The assessee stated that the sale had gone up by nearly 17% in that year and hence the sales promotion and advertisement expenses had to be increased correspondingly. It was found that although the sales in the said year had in fact gone up net profit had suffered a drastic fall. Enquiry was made in the course of the assessment as to whether the assessee who is a wholesale dealer of cigarettes of I.T.C. Ltd. was required to incur expenditure on advertisement and sales promotion and assessee was called upon to furnish a confirmation in this regard from its principal, namely, ITC. The appellant assessee did not submit such confirmation whereupon the AO wrote to ITC seeking clarification.
A reply was received on 25.02.1997 wherein it was stated that wholesale dealers were free to undertake such expenditure at their own risk but was under no obligation to do so. In view of the substantial increase in the matter of expenses on account of sales promotion and advertisement which was claimed to have been voluntarily undertaken by the appellant assessee, the AO decided to verify the items of expenditure claimed by the assessee. In course of such verification, the AO called upon the assessee to submit details of advertisement, sales promotion and sampling and display expenditure. Subsequent to the submission of details the Inspector of Income Tax conducted enquires about the parties with whom the assessee claimed to have had transactions in that regard.
Pursuant to the enquiries so conducted the AO in the course of assessment pointed out to the material collected against the assessee and called upon him to respond thereto. Thereafter, by letter dated 12.03.1997 the AO communicated to the appellant assessee the materials collected against him in the course of such enquiry by the Inspectors and called upon the assessee to respond to the same. In reply to such letter, the assessee claimed that it had provided all information which was in its possession and control and claimed since the payments were made by account payee cheque such the deductions as claimed ought to be allowed.
With regard to the expenses relating to sampling and display of products, the appellant assessee claimed that the cigarettes were distributed through hawkers, sales representatives and that they have no record in respect of each individual shop.

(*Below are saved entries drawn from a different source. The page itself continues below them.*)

(* ===== verification/MmrNodes.v ===== *)
(** * Trees with equal peaks

    The peaks of a well-formed tree at a size determine every node below it:
    two trees with the same peaks have the same nodes there, or the messages
    hashed into their interior nodes contain a SHA-256 collision. *)

From S2P Require Import Prelude Sha256 Geometry DtMmr Mmr MmrBuild MmrPaths MmrProofs MmrBinding.
Import Geometry Mmr MmrBuild MmrPaths MmrProofs MmrBinding.

Module MmrNodes.

Local Open Scope Z_scope.

Section Trees.
Context `{DT : DtMmr} `{!DtMmrLaws DT}.

(** The message hashed into the node at [i], if it is an interior node. *)
Definition nodeMsg (ns : list bytes) (i : Z) : list bytes :=
  if IndexHeight i =? 0 then []
  else [be_bytes 8 (i + 1) ++ default [] (zget ns (i - 2 ^ IndexHeight i)) ++ default [] (zget ns (i - 1))].

Definition nodeMsgs (ns : list bytes) : list bytes :=
  flat_map (nodeMsg ns) (map Z.of_nat (seq 0 (length ns))).

Lemma nodeMsgs_in (ns : list bytes) (i : Z) (msg : bytes) :
  0 <= i < zlen ns -> msg ∈ nodeMsg ns i -> msg ∈ nodeMsgs ns.
Proof.
  intros Hi Hm. apply list_elem_of_In, in_flat_map. exists i. split; [|by apply list_elem_of_In].
  apply in_map_iff. exists (Z.to_nat i). split; [lia|]. apply in_seq. unfold zlen in Hi. lia.
Qed.

(** An interior node of a well-formed tree, by its children. *)
Lemma wf_children (t : Tree) (n : Z) (h : nat) (ls : Z) (node : bytes) :
  tree_wf t n -> aligned (Z.of_nat (S h)) ls -> zget (nodes t) (node_pos ls (Z.of_nat (S h))) = Some node ->
  exists l r msg, zget (nodes t) (node_pos ls (Z.of_nat h)) = Some l /\
    zget (nodes t) (node_pos (ls + 2 ^ Z.of_nat h) (Z.of_nat h)) = Some r /\
    length l = 32%nat /\ length r = 32%nat /\
    msg = be_bytes 8 (node_pos ls (Z.of_nat (S h)) + 1) ++ l ++ r /\ msg ∈ nodeMsgs (nodes t) /\ node = sha256 msg.
Proof.
  intros [Hn Hlen Hall] Hal Hnode. pose proof Hal as (Hh & Hls & _).
  pose proof (zget_Some_range _ _ _ Hnode) as Hrange. pose proof (mmr_size_bound n Hn).
  destruct (Hall _ _ Hnode) as [_ Hc]. destruct (Hc ls _ Hal ltac:(lia) eq_refl) as (l & r & Hl & Hr & ->).
  set (p := node_pos ls (Z.of_nat (S h))) in *. exists l, r, (be_bytes 8 (p + 1) ++ l ++ r).
  destruct (Hall _ _ Hl) as [Hwl _], (Hall _ _ Hr) as [Hwr _]. split_and!; try done.
  - rewrite <- Hl. unfold p. rewrite <- (node_pos_left ls (Z.of_nat (S h))) by lia. do 2 f_equal. lia.
  - rewrite <- Hr. unfold p. rewrite <- (node_pos_right ls (Z.of_nat (S h))) by (done || lia).
    replace (Z.of_nat (S h) - 1) with (Z.of_nat h) by lia. done.
  - apply (nodeMsgs_in _ p); [done|]. unfold nodeMsg, p.
    rewrite law_IndexHeight by (done || (fold p; lia)). rewrite (proj2 (Z.eqb_neq _ _)) by lia. fold p.
    rewrite Hl, Hr. left.
  - unfold interiorHash. by rewrite u64_succ_small by lia.
Qed.

(** Equal roots of two subtrees: equal leaves, or a collision. *)
Lemma subtree_bind (t1 t2 : Tree) (n1 n2 : Z) (h : nat) (ls : Z) (node : bytes) :
  tree_wf t1 n1 -> tree_wf t2 n2 -> aligned (Z.of_nat h) ls ->
  zget (nodes t1) (node_pos ls (Z.of_nat h)) = Some node -> zget (nodes t2) (node_pos ls (Z.of_nat h)) = Some node ->
  (forall p, ls <= p < ls + 2 ^ Z.of_nat h -> zget (nodes t1) (mmr_size p) = zget (nodes t2) (mmr_size p)) \/
  collision (nodeMsgs (nodes t1)) (nodeMsgs (nodes t2)).
Proof.
  intros Hw1 Hw2. revert ls node. induction h as [|h IH]; intros ls node Hal H1 H2.
  - left. change (Z.of_nat 0) with 0 in *. rewrite node_pos_leaf in *. change (2 ^ 0) with 1. intros p Hp.
    assert (p = ls) as -> by lia. congruence.
  - destruct (wf_children t1 n1 h ls node Hw1 Hal H1) as (l1 & r1 & m1 & Hl1 & Hr1 & Wl1 & Wr1 & -> & Hm1 & ->).
    destruct (wf_children t2 n2 h ls _ Hw2 Hal H2) as (l2 & r2 & m2 & Hl2 & Hr2 & Wl2 & Wr2 & -> & Hm2 & Heq).
    destruct (sha256_bind _ _ _ _ Hm1 Hm2 Heq) as [Hmsg|?]; [|by right].
    apply app_inv_head in Hmsg. apply app_inj_1 in Hmsg as [-> ->]; [|congruence].
    pose proof (aligned_left ls (Z.of_nat (S h)) ltac:(lia) Hal) as Hall.
    pose proof (aligned_right ls (Z.of_nat (S h)) ltac:(lia) Hal) as Halr.
    rewrite (pow2_pred (Z.of_nat (S h))) by lia. replace (Z.of_nat (S h) - 1) with (Z.of_nat h) in * by lia.
    destruct (IH ls l2 Hall Hl1 Hl2) as [Hleft|?]; [|by right].
    destruct (IH _ r2 Halr Hr1 Hr2) as [Hright|?]; [left|by right].
    intros p Hp. destruct (Z.lt_ge_cases p (ls + 2 ^ Z.of_nat h)); [apply Hleft|apply Hright]; lia.
Qed.

(** Leaves determine the nodes over them. *)
Lemma leaves_determine (t1 t2 : Tree) (n1 n2 n : Z) :
  tree_wf t1 n1 -> tree_wf t2 n2 -> 0 <= n <= n1 -> n <= n2 ->
  (forall p, 0 <= p < n -> zget (nodes t1) (mmr_size p) = zget (nodes t2) (mmr_size p)) ->
  take (Z.to_nat (mmr_size n)) (nodes t1) = take (Z.to_nat (mmr_size n)) (nodes t2).
Proof.
  intros Hw1 Hw2 Hn Hn2 Hleaf.
  assert (forall (h : nat) ls, aligned (Z.of_nat h) ls -> ls + 2 ^ Z.of_nat h <= n ->
    zget (nodes t1) (node_pos ls (Z.of_nat h)) = zget (nodes t2) (node_pos ls (Z.of_nat h))) as Hnode.
  { induction h as [|h IH]; intros ls Hal Hle; pose proof Hal as (_ & Hls & _).
    - change (Z.of_nat 0) with 0 in *. change (2 ^ 0) with 1 in Hle. rewrite !node_pos_leaf. apply Hleaf. lia.
    - assert (node_pos ls (Z.of_nat (S h)) < mmr_size n) as Hb by (apply node_pos_below; done || lia).
      pose proof (node_pos_nonneg ls (Z.of_nat (S h)) ltac:(lia) Hls).
      pose proof (mmr_size_mono n n1 ltac:(lia)). pose proof (mmr_size_mono n n2 ltac:(lia)).
      destruct (zget_in_range (nodes t1) (node_pos ls (Z.of_nat (S h)))) as [x1 Hx1]; [rewrite (wf_size _ _ Hw1); lia|].
      destruct (zget_in_range (nodes t2) (node_pos ls (Z.of_nat (S h)))) as [x2 Hx2]; [rewrite (wf_size _ _ Hw2); lia|].
      destruct (wf_children t1 n1 h ls x1 Hw1 Hal Hx1) as (l1 & r1 & m1 & Hl1 & Hr1 & _ & _ & -> & _ & ->).
      destruct (wf_children t2 n2 h ls x2 Hw2 Hal Hx2) as (l2 & r2 & m2 & Hl2 & Hr2 & _ & _ & -> & _ & ->).
      pose proof (aligned_left ls (Z.of_nat (S h)) ltac:(lia) Hal) as Hall.
      pose proof (aligned_right ls (Z.of_nat (S h)) ltac:(lia) Hal) as Halr.
      rewrite (pow2_pred (Z.of_nat (S h))) in Hle by lia.
      replace (Z.of_nat (S h) - 1) with (Z.of_nat h) in * by lia. pose proof (pow2_pos (Z.of_nat h)).
      rewrite IH in Hl1 by (done || lia). rewrite IH in Hr1 by (done || lia). congruence. }
  apply list_eq. intros i. destruct (Nat.lt_ge_cases i (Z.to_nat (mmr_size n))) as [Hi|Hi].
  - rewrite !lookup_take_lt by done.
    destruct (node_pos_total (Z.of_nat i) ltac:(lia)) as (ls & h & Hal & Hpos). pose proof Hal as (Hh & _ & _).
    assert (ls + 2 ^ h <= n) as Hle by (apply node_pos_below; [done|lia|rewrite Hpos; lia]).
    rewrite <- (Z2Nat.id h Hh) in Hal, Hle, Hpos. pose proof (Hnode _ _ Hal Hle) as H.
    rewrite Hpos, !zget_lookup, Nat2Z.id in H by lia. done.
  - rewrite !lookup_ge_None_2; [done| |]; rewrite length_take; lia.
Qed.

(** The peaks of a well-formed tree at an earlier size. *)
Lemma wf_peaks (t : Tree) (n m : Z) :
  tree_wf t n -> 0 <= m <= n ->
  exists peaks, PeakHashesAt t (mmr_size m) = Ok peaks /\
    Forall2 (fun p v => zget (nodes t) (node_pos (fst p) (snd p)) = Some v) (mountains m) peaks.
Proof.
  intros [Hn Hlen _] Hm. pose proof (mmr_size_mono m n ltac:(lia)). pose proof (mmr_size_ge m ltac:(lia)).
  pose proof (mmr_size_bound m ltac:(lia)).
  assert (exists peaks, Forall2 (fun p v => zget (nodes t) (node_pos (fst p) (snd p)) = Some v) (mountains m) peaks)
    as [peaks Hpeaks].
  { assert (forall ms, ms ⊆ mountains m -> exists peaks,
      Forall2 (fun p v => zget (nodes t) (node_pos (fst p) (snd p)) = Some v) ms peaks) as Hex; [|by apply Hex].
    induction ms as [|[s h] ms IH]; intros Hms; [by exists []|].
    destruct (IH ltac:(set_solver)) as [peaks Hp]. destruct (mountain_facts m s h ltac:(lia) ltac:(set_solver))
      as (_ & _ & Hh & Hs & _ & Hlt & _). pose proof (node_pos_nonneg s h ltac:(lia) Hs).
    destruct (zget_in_range (nodes t) (node_pos s h) ltac:(lia)) as [v Hv]. exists (v :: peaks). by constructor. }
  exists peaks. split; [|done]. unfold PeakHashesAt, peakHashesAtLocked.
  destruct (Z.eqb_spec (mmr_size m) 0) as [Hz|Hnz].
  { assert (m = 0) as -> by lia. assert (mountains 0 = []) as Hnil by (vm_compute; reflexivity).
    rewrite Hnil in Hpeaks. by apply Forall2_nil_inv_l in Hpeaks as ->. }
  rewrite (proj2 (Z.ltb_ge _ _)), validMMRSize_complete by lia. cbn [negb orb].
  rewrite u64_sub_small by (unfold two63, two64 in *; lia).
  assert (0 < m) by (destruct (Z.eq_dec m 0) as [->|]; [done|lia]).
  rewrite (law_PeakHashes _ m peaks); [cbn [mbind result_bind]; by rewrite cloneProof_id|lia|].
  apply traverse_Ok. unfold peak_positions. apply Forall2_fmap_l. eapply Forall2_impl; [exact Hpeaks|].
  intros p v Hv. by apply get_store.
Qed.

(** Two trees with the same peaks at a size have the same nodes below it. *)
Lemma peaks_bind (t1 t2 : Tree) (n1 n2 m : Z) :
  tree_wf t1 n1 -> tree_wf t2 n2 -> 0 <= m <= n1 -> m <= n2 ->
  PeakHashesAt t1 (mmr_size m) = PeakHashesAt t2 (mmr_size m) ->
  take (Z.to_nat (mmr_size m)) (nodes t1) = take (Z.to_nat (mmr_size m)) (nodes t2) \/
  collision (nodeMsgs (nodes t1)) (nodeMsgs (nodes t2)).
Proof.
  intros Hw1 Hw2 Hm Hm2 Heq. destruct (wf_peaks t1 n1 m Hw1 Hm) as (peaks & Hp1 & F1).
  destruct (wf_peaks t2 n2 m Hw2 ltac:(lia)) as (peaks2 & Hp2 & F2).
  assert (peaks2 = peaks) as -> by congruence. pose proof (wf_leaves _ _ Hw1) as Hmax.
  assert (forall ms pk, ms ⊆ mountains m ->
    Forall2 (fun p v => zget (nodes t1) (node_pos (fst p) (snd p)) = Some v) ms pk ->
    Forall2 (fun p v => zget (nodes t2) (node_pos (fst p) (snd p)) = Some v) ms pk ->
    (forall s h, (s, h) ∈ ms -> forall p, s <= p < s + 2 ^ h ->
       zget (nodes t1) (mmr_size p) = zget (nodes t2) (mmr_size p)) \/
    collision (nodeMsgs (nodes t1)) (nodeMsgs (nodes t2))) as Hall.
  { induction ms as [|[s h] ms IH]; intros pk Hms G1 G2; [left; intros s h Hin; set_solver|].
    apply Forall2_cons_inv_l in G1 as (v & pk' & Hv1 & G1 & ->). apply Forall2_cons in G2 as [Hv2 G2].
    cbn [fst snd] in *. destruct (mountain_facts m s h ltac:(lia) ltac:(set_solver)) as (_ & Hal & Hh & _).
    rewrite <- (Z2Nat.id h) in Hv1, Hv2, Hal by lia.
    destruct (subtree_bind t1 t2 n1 n2 (Z.to_nat h) s v Hw1 Hw2 Hal Hv1 Hv2) as [Hs|?]; [|by right].
    destruct (IH pk' ltac:(set_solver) G1 G2) as [Hr|?]; [left|by right].
    rewrite Z2Nat.id in Hs by lia. intros s' h' [[= -> ->]|Hin]%elem_of_cons; [done|by apply Hr]. }
  destruct (Hall (mountains m) peaks ltac:(done) F1 F2) as [Hleaf|?]; [left|by right].
  apply (leaves_determine t1 t2 n1 n2); [done|done|lia|lia|]. intros p Hp.
  pose proof (mmr_size_ge p ltac:(lia)). pose proof (mmr_size_strict p m ltac:(lia)).
  destruct (mountains_cover m (mmr_size p) ltac:(lia) ltac:(lia)) as (j & s & h & Hj & [Hlo Hhi] & _).
  apply list_elem_of_lookup_2 in Hj. apply (Hleaf s h Hj).
  destruct (mountain_facts m s h ltac:(lia) Hj) as (Hal1 & _ & Hh & Hs & _).
  pose proof (mountain_end s h ltac:(lia) Hal1). pose proof (pow2_pos h ltac:(lia)).
  split; [apply mmr_size_le_inv|apply mmr_size_lt_inv]; lia.
Qed.

End Trees.

End MmrNodes.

In the aforesaid reply the appellant assessee did not call upon the AO to give a copy of the Inspector’s Report or any other or further material. Nor did the assessee call upon the AO to summon the individuals interrogated by the Inspector for cross-examination in the course of the assessment proceeding.
The AO in conclusion of its assessment by the assessment order dated 31.03.1997 disallowed the various deductions claimed by the assessee particularly deduction on account of expenses incurred through M/s. Grafic Circle, being expenses incurred for hiring of vehicles to the tune of Rs. 5,69,000/-, through M/s. Universal Printers to the tune of Rs. 15,56,658/- on account of expenses incurred for printing through M/s. Ma Tara Enterprises to the tune of Rs. 5,93,900/- on account of hiring manpower and on account of expenses incurred for sampling and displays to the tune of Rs. 27,68,607/-.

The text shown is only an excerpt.